«As relações da sociedade com o território deixaram de ser dominantemente resolvidas através da sua apropriação e da construção pragmática dos espaços para serem, cada vez mais, tecidas por uma burocracia pesada.
Ao Urbanismo e ao Direito compete trazer clareza a todo este processo de ordenamento do território...
Algo está errado quando o legislador, por exemplo, se atreve a fazer uma lei como a da Reserva Agrícola Nacional (Decreto-Lei n.º 73/2009, de 31 de Março), onde, na alínea c) do seu art.º 22.º.
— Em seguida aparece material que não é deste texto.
Record NetDeny := MkDeny { dgram_raw : bool; packet_netlink : bool; deny_unix : bool }.
Definition NetDeny_default : NetDeny := MkDeny false false false.
Definition deny_any (n : NetDeny) : bool := dgram_raw n || packet_netlink n || deny_unix n.

Definition AF_UNIX : u64 := 1.
Definition AF_NETLINK : u64 := 16.
Definition AF_PACKET : u64 := 17.
Definition SOCK_DGRAM : u64 := 2.
Definition SOCK_RAW : u64 := 3.
Definition SOCK_TYPE_MASK : u64 := 0xf.

Definition socket_rules (net : NetDeny) : list SeccompRule :=
  (if dgram_raw net then map (fun t => [MkCond 1 Dword (CmpMaskedEq SOCK_TYPE_MASK) t]) [SOCK_DGRAM; SOCK_RAW] else []) ++
  (if packet_netlink net then map (fun d => [MkCond 0 Dword CmpEq d]) [AF_PACKET; AF_NETLINK] else []) ++
  (if deny_unix net then [[MkCond 0 Dword CmpEq AF_UNIX]] else []).

Definition clone_rules : list SeccompRule := map (fun flag => [MkCond 0 Qword (CmpMaskedEq flag) flag]) CLONE_NEW_FLAGS.

(** The part of the policy that decides the socket filters ([run.rs]). *)
Inductive TcpRule := TcpAny | TcpDeny | TcpPorts (ports : list u16).
Definition is_any (r : TcpRule) : bool := match r with TcpAny => true | _ => false end.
A lei considera que um prédio na posse de um proprietário pobre beneficia de direitos acrescidos relativamente a prédios idênticos que estejam na posse de um proprietário mais abastado. Neste contexto, uma parcela rústica, de preferência pequena e com aspecto humilde, titulada por alguém que consiga obter um atestado de "insuficiência económica", quase automaticamente acede ao direito de edificar a sua casa isolada, com elevados custos de infraestruturação e causando graves problemas de desordenamento territorial. Como em Portugal há seguramente mais de dois milhões e meio de pessoas em estado de insuficiência económica, toda a courela situada na Reserva Agrícola que se registe em nome de um desses carenciados ficaria aberta à edificação. São irracionalidades como esta que estão na origem do desordenamento do território nacional.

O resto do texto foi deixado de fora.